DIRECTIONS FOR THIS TASK → Transcribe the data underneath exactly, keeping every word in place.

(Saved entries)
===============
(** What a block that ended well has stored. *)
Lemma discover_from_Ok env lt sid details t w t' w' :
  discover_from env lt sid details t w = (Ok t', w') →
  ∃ name raw ds tk c,
    Py.getitem details "name" = Ok name ∧ hash_key name = Ok tt
    ∧ lt tk c = Ok raw ∧ tool_dicts raw = Ok ds
    ∧ t' = dict_store name ds t.
Proof.
  unfold discover_from.
  unfold mbind at 1. unfold M_bind at 1. unfold lift at 1.
  destruct (Py.getitem details "url") as [url|e]; [|done].
  unfold mbind at 1. unfold M_bind at 1. unfold lift at 1.
  destruct (Py.get details "config" (PDict [])) as [config|e]; [|done].
  unfold mbind at 1. unfold M_bind at 1.
  destruct (get_connection env sid url config w) as [[c|e] w1]; [|done].
  unfold try_finally.
  destruct (list_and_record env lt details c t w1) as [[r|e] w2] eqn:Hl;
    rewrite release_connection_run; [|done].
  intros [= -> <-]. revert Hl.
  unfold list_and_record, list_tools, is_connected, aenter, dict_setitem. unfold_M. cbn.
  destruct (env_is_connected env (ticks w1) c); cbn.
  - destruct (lt (S (ticks w1)) c) as [raw|e] eqn:Hlt; cbn; [|done].
    destruct (tool_dicts raw) as [ds|e] eqn:Hds; cbn; [|done].
    destruct (Py.getitem details "name") as [name|e]; cbn; [|done].
    destruct (hash_key name) as [[]|e] eqn:Hh; cbn; [|done].
    intros [= <- _]. by exists name, raw, ds, (S (ticks w1)), c.
  - destruct (env_aenter env (S (ticks w1)) c) as [[]|e]; cbn; [|done].
    destruct (lt (S (S (ticks w1))) c) as [raw|e] eqn:Hlt; cbn; [|done].
    destruct (tool_dicts raw) as [ds|e] eqn:Hds; cbn; [|done].
    destruct (Py.getitem details "name") as [name|e]; cbn; [|done].
    destruct (hash_key name) as [[]|e] eqn:Hh; cbn; [|done].
    intros [= <- _]. by exists name, raw, ds, (S (S (ticks w1))), c.
Qed.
===============
COMPLETED EXERCISE →
(** What a block that ended well has stored. *)
Lemma discover_from_Ok env lt sid details t w t' w' :
  discover_from env lt sid details t w = (Ok t', w') →
  ∃ name raw ds tk c,
    Py.getitem details "name" = Ok name ∧ hash_key name = Ok tt
    ∧ lt tk c = Ok raw ∧ tool_dicts raw = Ok ds
    ∧ t' = dict_store name ds t.
Proof.
  unfold discover_from.
  unfold mbind at 1. unfold M_bind at 1. unfold lift at 1.
  destruct (Py.getitem details "url") as [url|e]; [|done].
  unfold mbind at 1. unfold M_bind at 1. unfold lift at 1.
  destruct (Py.get details "config" (PDict [])) as [config|e]; [|done].
  unfold mbind at 1. unfold M_bind at 1.
  destruct (get_connection env sid url config w) as [[c|e] w1]; [|done].
  unfold try_finally.
  destruct (list_and_record env lt details c t w1) as [[r|e] w2] eqn:Hl;
    rewrite release_connection_run; [|done].
  intros [= -> <-]. revert Hl.
  unfold list_and_record, list_tools, is_connected, aenter, dict_setitem. unfold_M. cbn.
  destruct (env_is_connected env (ticks w1) c); cbn.
  - destruct (lt (S (ticks w1)) c) as [raw|e] eqn:Hlt; cbn; [|done].
    destruct (tool_dicts raw) as [ds|e] eqn:Hds; cbn; [|done].
    destruct (Py.getitem details "name") as [name|e]; cbn; [|done].
    destruct (hash_key name) as [[]|e] eqn:Hh; cbn; [|done].
    intros [= <- _]. by exists name, raw, ds, (S (ticks w1)), c.
  - destruct (env_aenter env (S (ticks w1)) c) as [[]|e]; cbn; [|done].
    destruct (lt (S (S (ticks w1))) c) as [raw|e] eqn:Hlt; cbn; [|done].
    destruct (tool_dicts raw) as [ds|e] eqn:Hds; cbn; [|done].
    destruct (Py.getitem details "name") as [name|e]; cbn; [|done].
    destruct (hash_key name) as [[]|e] eqn:Hh; cbn; [|done].
    intros [= <- _]. by exists name, raw, ds, (S (S (ticks w1))), c.
Qed.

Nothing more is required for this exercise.